Give again, word for word, every line in the entries below from the line with "validation by the" up to and including the line with "split; [|split].", and no other line.

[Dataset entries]
════

(** C2.  The merge step groups the candidates that pass name and title
    validation by the key (lowercased name, lowercased title) and
    produces exactly one output record per key.  The record of a key
    takes its name, title and source from the first candidate of the
    group in encounter order; its email, phone and LinkedIn URL are filled
    first-non-empty-wins along the group, so a later member supplies a
    field only while that field is still empty (the phone then appears in
    canonical form when it formats). *)
Theorem merge_one_record_per_key (W : World) (l : list Official) (m s : string) :
  let out := Eff.value (score_and_deduplicate W l m s) in
  let lowered (o : Official) := (lower (name o), lower (title o)) in
  NoDup (map lowered out) /\
  (forall k, In k (map lowered out) <-> In k (map lowered (survivors l))) /\
  Forall
    (fun o =>
       exists seed rest,
         filter (fun c => String.eqb (lower (name c)) (lower (name o))
                          && String.eqb (lower (title c)) (lower (title o)))
                (survivors l) = seed :: rest /\
         name o = name seed /\ title o = title seed /\ source o = source seed /\
         email o = fill (email seed) (map email rest) /\
         phone o = canonical_phone (fill (phone seed) (map phone rest)) /\
         (truthy (fill (linkedin_url seed) (map linkedin_url rest)) = true ->
          linkedin_url o = fill (linkedin_url seed) (map linkedin_url rest)))
    out.
Proof.
  cbv zeta.
  change (fun o : Official => (lower (name o), lower (title o))) with key_of.
  destruct (group_officials_spec l) as (Hnd & _ & Hk).
  pose proof (output_keys W l m s) as Hperm.
  split; [|split].
  - apply (Permutation_NoDup (Permutation_sym Hperm)). exact Hnd.
  - intros k. rewrite <- Hk. split; intros H.
    + apply (Permutation_in _ Hperm). exact H.
    + apply (Permutation_in _ (Permutation_sym Hperm)). exact H.
  - apply Forall_forall. intros o Ho.
    apply output_iff in Ho. destruct Ho as (k & seed & rest & Hin & ->).
    apply group_officials_In in Hin.
    destruct Hin as (Hms & _ & _ & _ & _ & _).
    assert (Hkey : key_of seed = k).
    { assert (Hs : In seed (members k l)) by (rewrite <- Hms; left; reflexivity).
      unfold members in Hs. apply filter_In in Hs. destruct Hs as [_ Hs].
      apply key_eqb_eq. exact Hs. }
    destruct (resolve_fields W m s seed rest) as (Hn & Ht & Hs & He & Hp & Hl & _).
    exists seed, rest.
    change (filter
              (fun c => String.eqb (lower (name c))
                                   (lower (name (resolve W m s seed rest)))
                        && String.eqb (lower (title c))
                                      (lower (title (resolve W m s seed rest))))
              (survivors l))
      with (members (key_of (resolve W m s seed rest)) l).
    rewrite resolve_key, Hkey, <- Hms.
    repeat split; assumption.
Qed.

(** The two mentions of Jane Doe, Clerk -- one with an email, one with a
    phone -- resolve to one record that carries both, on any network and
    for any municipality. *)
Lemma jane_doe_merges (W : World) (m s : string) :
  exists o,
    Eff.value (score_and_deduplicate W [jane_email; jane_phone] m s) = [o] /\
    email o = Some "jane@city.gov" /\ phone o = Some "(515) 555-1234".
Proof.
  exists (resolve W m s jane_email [jane_phone]).
  split.
  - rewrite score_and_deduplicate_value.
    replace (group_officials [jane_email; jane_phone])
      with [(key_of jane_email, [jane_email; jane_phone])]
      by (vm_compute; reflexivity).
    reflexivity.
  - destruct (resolve_fields W m s jane_email [jane_phone])
      as (_ & _ & _ & He & Hp & _).
    split; [exact He | exact Hp].
Qed.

════

- RESPONSE TO THE EXERCISE:
    validation by the key (lowercased name, lowercased title) and
    produces exactly one output record per key.  The record of a key
    takes its name, title and source from the first candidate of the
    group in encounter order; its email, phone and LinkedIn URL are filled
    first-non-empty-wins along the group, so a later member supplies a
    field only while that field is still empty (the phone then appears in
    canonical form when it formats). *)
Theorem merge_one_record_per_key (W : World) (l : list Official) (m s : string) :
  let out := Eff.value (score_and_deduplicate W l m s) in
  let lowered (o : Official) := (lower (name o), lower (title o)) in
  NoDup (map lowered out) /\
  (forall k, In k (map lowered out) <-> In k (map lowered (survivors l))) /\
  Forall
    (fun o =>
       exists seed rest,
         filter (fun c => String.eqb (lower (name c)) (lower (name o))
                          && String.eqb (lower (title c)) (lower (title o)))
                (survivors l) = seed :: rest /\
         name o = name seed /\ title o = title seed /\ source o = source seed /\
         email o = fill (email seed) (map email rest) /\
         phone o = canonical_phone (fill (phone seed) (map phone rest)) /\
         (truthy (fill (linkedin_url seed) (map linkedin_url rest)) = true ->
          linkedin_url o = fill (linkedin_url seed) (map linkedin_url rest)))
    out.
Proof.
  cbv zeta.
  change (fun o : Official => (lower (name o), lower (title o))) with key_of.
  destruct (group_officials_spec l) as (Hnd & _ & Hk).
  pose proof (output_keys W l m s) as Hperm.
  split; [|split].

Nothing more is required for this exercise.